We have been still able to keep doing some gardening. I have more energy than in several years and it is enjoyable for me to be able to do some real physical work.

I got some peas planted. I would have planted them when I did the other veggies but the place I bought the peas at didn’t have any inoculant.  Legumes benefit from being inoculated with nitrogen fixing bacteria that lives symbiotically with the legumes and fix atmospheric nitrogen into nodules on the roots that the legumes can use to grow.

The bacteria may exist naturally  in the soil but a treatment assures maximum benefit earliest. I had to look several places before I found some at Southern States Co-0p in Moundsville.

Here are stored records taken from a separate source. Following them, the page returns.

(** [fs.unlink] fails when there is no such file, and may fail for a file
    that is there, which then stays. *)
Definition fs_unlink (p : string) : M unit := λ w,
  let w := log (Unlink p) w in
  match fs w !! resolve p with
  | Some _ =>
      match unlink_error (resolve p) (fs w) with
      | Some e => (Rejected e, w)
      | None =>
          (Resolved (), mkWorld (delete (resolve p) (fs w)) (drawn w) (events w))
      end
  | None => (Rejected ("ENOENT: no such file or directory, unlink '" +:+ p +:+ "'"), w)
  end.

(** [exec(command, callback)]: the callback's [error] and [stderr], once
    the child process has ended. *)
Definition exec (cmd : string) : M (option string * string) := λ w,
  let w := log (Exec cmd) w in
  let r := gs cmd (fs w) in
  (Resolved (exec_error r, exec_stderr r),
   mkWorld (exec_fs r) (drawn w) (events w)).

(** *** Upload intake (the multer configuration) *)

Definition fileSize_limit : N := 50 * 1024 * 1024.

Definition fileFilter (p : Part) : Outcome bool :=
  if decide (part_type p ≠ "application/pdf")
  then Rejected "Only PDF files are allowed"
  else Resolved true.

(** The [filename] callback of the disk storage ([crypto.randomBytes] is
    taken not to fail). *)
Definition storage_filename (p : Part) : M string :=
  buf ← randomBytes 16;
  mret (hex buf +:+ extname (part_filename p)).

(** multer's disk storage writes the part under [destination], here
    "uploads/", and reports the joined path. *)
Definition store (index : nat) (p : Part) : M MulterFile :=
  fname ← storage_filename p;
  let stored := "uploads/" +:+ fname in
  (λ w, (Resolved (mkFile (part_filename p) (part_type p) fname stored),
         mkWorld (<[resolve stored := part_data p]> (fs w)) (drawn w)
                 (events w ++ [Staged index stored]))) : M MulterFile.

(** When multer gives up on a request it removes what it has stored. *)
Fixpoint remove_uploaded (files : list MulterFile) (w : World) : World :=
  match files with
  | [] => w
  | f :: files' =>
      remove_uploaded files'
        (mkWorld (delete (resolve (path f)) (fs w)) (drawn w)
                 (events w ++ [Removed (path f)]))
  end.

(** Modelled from the spec: the loop of [upload.array("files")] is multer's
    and not part of the sources.  As section 4.1 has it, the parts are
    taken in order, an accepted part is written to the holding directory
    before the route runs, and a part that the filter refuses fails the
    whole request without being staged; a part over the size limit fails
    the request too.  (multer also removes what it had stored for a request
    it gives up.) *)
Fixpoint upload_array (parts : list Part) (index : nat)
    (stored : list MulterFile) : M (list MulterFile) :=
  match parts with
  | [] => mret stored
  | p :: parts' =>
      match fileFilter p with
      | Rejected e => λ w, (Rejected e, remove_uploaded stored w)
      | Resolved _ =>
          f ← store index p;
          if decide (fileSize_limit < N.of_nat (String.length (part_data p)))%N
          then (λ w, (Rejected "File too large", remove_uploaded (stored ++ [f]) w))
               : M (list MulterFile)
          else upload_array parts' (S index) (stored ++ [f])
      end
  end.

(** *** [setPdfDPI] *)

Definition psFile : string := path_join "uploads" "setdpi.ps".

Definition setPdfDPI (inputPath outputPath : string) (targetDPI : Z) : M unit :=
  try_catch
    (fs_writeFile psFile (psContent targetDPI))
    (λ e, throw ("Failed to create PostScript file: " +:+ e));;
  '(error, stderr) ← exec (command psFile inputPath outputPath targetDPI);
  (λ w,
    let w := catch_log (fs_unlink psFile) [] w in
    match error with
    | Some e =>
        (Rejected ("Failed to set PDF DPI: " +:+ e),
         console_error ["Ghostscript error:"; stderr] w)
    | None => (Resolved (), w)
    end) : M unit.

(** *** [POST /convert] *)

Definition convert_file (targetDPI : Z) (file : MulterFile)
    (results : list ConversionResult) : M (list ConversionResult) :=
  buf ← randomBytes 16;
  let outputFileName := hex buf +:+ ".pdf" in
  let outputPath := path_join "output" outputFileName in
  try_finally
    (try_catch
       (setPdfDPI (path file) outputPath targetDPI;;
        mret (results ++ [mkResult (originalname file) outputFileName
                            ("/output/" +:+ outputFileName) targetDPI]))
       (λ e w, (Rejected e, console_error ["Processing error:"; e] w)))
    (catch_log (fs_unlink (path file)) ["Cleanup error:"]).

Fixpoint convert_files (targetDPI : Z) (files : list MulterFile)
    (results : list ConversionResult) : M (list ConversionResult) :=
  match files with
  | [] => mret results
  | file :: files' =>
      results' ← convert_file targetDPI file results;
      convert_files targetDPI files' results'
  end.

Definition targetDPI_of (dpi_field : option string) : Z :=
  or_default (parseInt (to_js_string dpi_field)) 300.

Definition convert_body (files : list MulterFile) (dpi_field : option string)
    : M Response :=
  if decide (files = []) then mret (Json400 "No files uploaded")
  else
    let targetDPI := targetDPI_of dpi_field in
    if decide (targetDPI < 72 ∨ targetDPI > 2400)
    then mret (Json400 "DPI must be between 72 and 2400")
    else
      results ← convert_files targetDPI files [];
      mret (Json200 "Files processed successfully" results).

Definition convert (files : list MulterFile) (dpi_field : option string)
    (w : World) : Response * World :=
  match convert_body files dpi_field w with
  | (Resolved r, w') => (r, w')
  | (Rejected e, w') =>
      (Json500 "Internal Server Error" e,
       console_error ["Unexpected server error:"; e] w')
  end.

(** The route with its middleware: an error of the upload never reaches
    the handler and is answered by the framework. *)
Definition post_convert (parts : list Part) (dpi_field : option string)
    (w : World) : Response * World :=
  match upload_array parts 0 [] w with
  | (Resolved files, w') => convert files dpi_field w'
  | (Rejected e, w') => (Unhandled500 e, w')
  end.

We had 10 cubic yards of compost delivered. A local farmer makes it with 70% cow dung and 30% sawdust. It comes in perfect condition, almost but not quite finished composting, so it goes into the soil with maximum biotic life, the fire of digestion still burning. As the saying goes, decaying organic matter is the engine that drives soil fertility. That is worth repeating, decaying organic matter is the engine that drives soil fertility. That should be the mantra of anyone doing any work with the soil and growing plants.

We spread it where we are going to plant the berries. We had some unseasonably dry weather so were able to get it  incorporated into the soil by  rototiller. It has to be dry because the clayey soils we have here lose structure and get compacted if worked when wet.  That is how bricks are made — take clay, add water  and work it wet.  The structure of the soil collapses if worked wet and it takes years for freeze thaw cycles to get it back in shape.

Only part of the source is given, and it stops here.